Philippe Aigrain | Fodé #2
tes seize ans déniés
à nouveau l’errance
si c’était mon pays
il serait ta terremais mon pays m’étrange
en te maltraitant
nous faut le migrer
le changer sur placeMIE, 13 avril 2017
À nouveau Fodé erre après un temps où on était parvenu à ce qu’il soit reconnu – fut-ce temporairement – pour ce qu’il est, logé, nourri et envoyé jouer avec d’autres jeunes adolescents à ce foot dont il connaît tous les grands joueurs européens, petit temps d’apaisement où il redevient enfant, baisse un peu ses défenses contre la cruauté bureaucratisée qui va bientôt le rattraper. Ils sont nombreux les gardiens de la porte de la loi, chacun se cachant derrière les autres, et face à chacun tout sera retenu contre lui, surtout de vouloir toujours dire la vérité, de ne jamais coller aux préjugés qui ont contaminé tous ceux qui sont supposés le juger (ici cela s’appelle évaluer) mais qui avant cela tentent d’en refouler le plus possible en les remettant entre les mains de la police pour l’expulsion ou le centre de rétention, même à 13 ans, au nom d’une prétendue évidence de leur non-minorité. L’évidence que des gens nombreux, divers, qui ne savaient rien de lui, l’aident, suivent son parcours, sont prêts à dénoncer les abus, ne fait qu’aggraver son cas, tout est fait pour le punir de cette anomalie. Cacher cette solidarité que je ne saurais voir et qui menace les fondements de la forteresse nationale.
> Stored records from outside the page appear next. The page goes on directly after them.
Lemma shift_cells (cs : list Z) k :
  (k + 80 <= length cs)%nat -> forall j,
  foldl (fun cs i => <[Z.to_nat i := cs !!! Z.to_nat (i + 80)]> cs) cs (seqZ 0 (Z.of_nat k)) !! j
  = if decide (j < k)%nat then cs !! (j + 80)%nat else cs !! j.
Proof.
  induction k as [|k IH]; intros Hk j; [done|].
  rewrite seqZ_S, foldl_app. cbn [foldl]. specialize (IH ltac:(lia)).
  set (L := foldl _ _ _) in *. replace (Z.to_nat (0 + Z.of_nat k)) with k by lia.
  replace (Z.to_nat (0 + Z.of_nat k + 80)) with (k + 80)%nat by lia.
  assert (L !!! (k + 80)%nat = cs !!! (k + 80)%nat) as ->.
  { rewrite !list_lookup_total_alt, IH, decide_False by lia. done. }
  destruct (decide (j = k)) as [->|Hne].
  - assert (k < length L)%nat.
    { apply lookup_lt_is_Some. rewrite IH, decide_False by lia. apply lookup_lt_is_Some. lia. }
    rewrite list_lookup_insert_eq by done. rewrite decide_True by lia.
    symmetry. apply list_lookup_lookup_total_lt. lia.
  - rewrite list_lookup_insert_ne by done. rewrite IH. repeat case_decide; done || lia.
Qed.

Lemma fill_cells (cs : list Z) v a k :
  (a + k <= length cs)%nat -> forall j,
  foldl (fun cs i => <[Z.to_nat i := v]> cs) cs (seqZ (Z.of_nat a) (Z.of_nat k)) !! j
  = if decide (a <= j < a + k)%nat then Some v else cs !! j.
Proof.
  induction k as [|k IH]; intros Hk j; [rewrite decide_False by lia; done|].
  rewrite seqZ_S, foldl_app. cbn [foldl]. specialize (IH ltac:(lia)).
  set (L := foldl _ _ _) in *. replace (Z.to_nat (Z.of_nat a + Z.of_nat k)) with (a + k)%nat by lia.
  destruct (decide (j = a + k)%nat) as [->|Hne].
  - assert (a + k < length L)%nat.
    { apply lookup_lt_is_Some. rewrite IH, decide_False by lia. apply lookup_lt_is_Some. lia. }
    rewrite list_lookup_insert_eq by done. by rewrite decide_True by lia.
  - rewrite list_lookup_insert_ne by done. rewrite IH. repeat case_decide; done || lia.
Qed.

Lemma scrolled_cells (cs : list Z) :
  length cs = 2000%nat ->
  foldl (fun cs i => <[Z.to_nat i := blank]> cs)
    (foldl (fun cs i => <[Z.to_nat i := cs !!! Z.to_nat (i + 80)]> cs) cs (seqZ 0 (CRT_SIZE - CRT_COLS)))
    (seqZ (CRT_SIZE - CRT_COLS) CRT_COLS)
  = drop 80 cs ++ replicate 80 blank.
Proof.
  intros Hl. set (L := foldl _ cs _).
  assert (forall j, L !! j = if decide (j < 1920)%nat then cs !! (j + 80)%nat else cs !! j) as HL.
  { intros j. apply (shift_cells cs 1920). rewrite Hl. cbv. lia. }
  assert (length L = 2000%nat) as HLl.
  { apply Nat.le_antisymm.
    - apply lookup_ge_None. rewrite HL, decide_False by lia. apply lookup_ge_None. lia.
    - assert (1999 < length L)%nat; [|lia]. apply lookup_lt_is_Some. rewrite HL, decide_False by lia.
      apply lookup_lt_is_Some. lia. }
  apply list_eq. intros j. rewrite (fill_cells L blank 1920 80), HL by (rewrite HLl; lia).
  destruct (decide (j < 1920)%nat).
  - rewrite decide_False by lia. rewrite lookup_app_l by (rewrite length_drop; lia).
    rewrite lookup_drop. f_equal. lia.
  - rewrite lookup_app_r by (rewrite length_drop; lia). rewrite length_drop, Hl.
    case_decide.
    + symmetry. apply lookup_replicate. split; [done|lia].
    + rewrite (lookup_ge_None_2 cs) by lia. symmetry. apply lookup_ge_None. rewrite length_replicate. lia.
Qed.

Lemma video_scroll_spec s cs p :
  screen_rel s cs -> crt_pos s = p -> CRT_SIZE <= p <= CRT_SIZE + CRT_COLS ->
  exists v, let s' := set_crt_pos (p - CRT_COLS) (with_vram v s) in
    video_scroll s = Ok (tt, s') /\ screen_rel s' (drop 80 cs ++ replicate 80 blank).
Proof.
  intros Hs Hp Hle. unfold video_scroll.
  destruct (cells_loop (fun i cs => <[Z.to_nat i := cs !!! Z.to_nat (i + 80)]> cs)
    (fun i => v ← cell_read (i + CRT_COLS); cell_write i v) 0 (CRT_SIZE - CRT_COLS)) with (s := s) (cs := cs)
    as (v1 & E1 & H1); [|done|].
  { intros i s1 cs1 Hi H1. assert (0 <= i + 80 < CRT_SIZE) as Hi2 by crt_lia.
    rewrite (bind_ok _ _ _ _ _ (cell_read_ok s1 _ (proj1 H1) Hi2)), (proj2 (proj2 H1) _ Hi2).
    eexists. split; [apply cell_write_ok; [apply H1|crt_lia]|].
    destruct H1 as (Ha & (Hl1 & Hf1) & Hc1).
    assert (u16 (cs1 !!! Z.to_nat (i + 80)) = cs1 !!! Z.to_nat (i + 80)) as Eu.
    { apply (Forall_lookup_total_1 (fun v => u16 v = v) _ _ Hf1). crt_lia. }
    pose proof (screen_insert s1 cs1 i (cs1 !!! Z.to_nat (i + 80)) (conj Ha (conj (conj Hl1 Hf1) Hc1)) ltac:(crt_lia)) as Hi3.
    rewrite Eu in *. exact Hi3. }
  rewrite (bind_ok _ _ _ _ _ E1).
  destruct (cells_loop (fun i cs => <[Z.to_nat i := blank]> cs)
    (fun i => cell_write i (Z.lor 0x0700 32)) (CRT_SIZE - CRT_COLS) CRT_COLS) with (s := with_vram v1 s)
    (cs := foldl (fun cs i => <[Z.to_nat i := cs !!! Z.to_nat (i + 80)]> cs) cs (seqZ 0 (CRT_SIZE - CRT_COLS)))
    as (v2 & E2 & H2); [|done|].
  { intros i s1 cs1 Hi H2. eexists. split; [apply cell_write_ok; [apply H2|crt_lia]|].
    apply (screen_insert _ _ i blank H2). crt_lia. }
  rewrite (bind_ok _ _ _ _ _ E2). rewrite scrolled_cells in H2 by apply Hs. exists v2.
  unfold put_crt_pos. mrun. cbn. rewrite Hp.
  assert (u16 (p - CRT_COLS) = p - CRT_COLS) as -> by (unfold u16; apply Z.mod_small; crt_lia).
  split; [done|]. exact H2.
Qed.

(** ** The cursor *)
Definition cursor_at s (p : Z) : Prop := crtc (dev s) !!! 14 = p / 256 /\ crtc (dev s) !!! 15 = p mod 256.

(** Nothing but the display has changed. *)
Definition on_display s s' : Prop :=
  input_of s' = input_of s /\ ser_out (dev s') = ser_out (dev s).

Lemma on_display_trans s1 s2 s3 : on_display s1 s2 -> on_display s2 s3 -> on_display s1 s3.
Proof. intros [E1 E2] [E3 E4]. split; congruence. Qed.

Lemma ser_out_snoc d p v :
  ser_out (set_sent (sent d ++ [(p, v)]) d) = ser_out d ++ (if decide (p = COM1 + COM_TX) then [v] else []).
Proof. unfold ser_out. cbn. rewrite omap_app. cbn. by case_decide. Qed.

(** Select a register of the display controller, write it *)
Lemma crtc_select s i :
  adapter s -> exists d, outb (addr_6845 s) i s = Ok (tt, set_dev d s)
    /\ d = set_crtc (u8 i) (crtc (dev s)) (set_sent (sent (dev s) ++ [(addr_6845 s, u8 i)]) (dev s)).
Proof.
  intros [_ E]. eexists. split; [|done]. unfold outb, modify. do 3 f_equal. unfold dev_out. rewrite E.
  unfold crtc_base. cbn [cga set_sent]. by destruct (cga (dev s)).
Qed.
Lemma crtc_write s v :
  adapter s -> exists d, outb (addr_6845 s + 1) v s = Ok (tt, set_dev d s)
    /\ d = set_crtc (crtc_idx (dev s)) (<[crtc_idx (dev s) := u8 v]> (crtc (dev s)))
              (set_sent (sent (dev s) ++ [(addr_6845 s + 1, u8 v)]) (dev s)).
Proof.
  intros [_ E]. eexists. split; [|done]. unfold outb, modify. do 3 f_equal. unfold dev_out. rewrite E.
  unfold crtc_base. cbn [cga set_sent]. by destruct (cga (dev s)).
Qed.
Comprenez que si vous essayez d’aider, de faire respecter des droits, vous ne faites que du mal, laissez faire les gardiens de la loi. Lorsqu’il dira : partout on l’on va, il y a de bonnes personnes, cela aussi sera retenu contre lui. Lorsque de justesse on empêchera une pratique illégale, insultes et menaces lui tiendront lieu de dommages et intérêts. Cet édifice ne paraît tenir qu’à l’assentiment apeuré de quelques uns, qu’à la dissimulation de la réalité de ce que sont les réfugiés, les migrants pour la grande masse des autres. Il pourrait suffire que quelques paroles s’élèvent, d’un rien pour que le feu prenne à la prairie de révolte contre l’inhumain, mais errance, mais tout ce temps perdu pour qu’il accède à ce qui est son seul but, l’éducation. Une bonne personne, il en est déjà une, mais il veut en être un jour une grande, grande bonne personne, ça vaut bien président, cela. Mais à qui demanderai-je conseil comme à un marabout dans la brousse parisienne maintenant qu’il erre je ne sais où ?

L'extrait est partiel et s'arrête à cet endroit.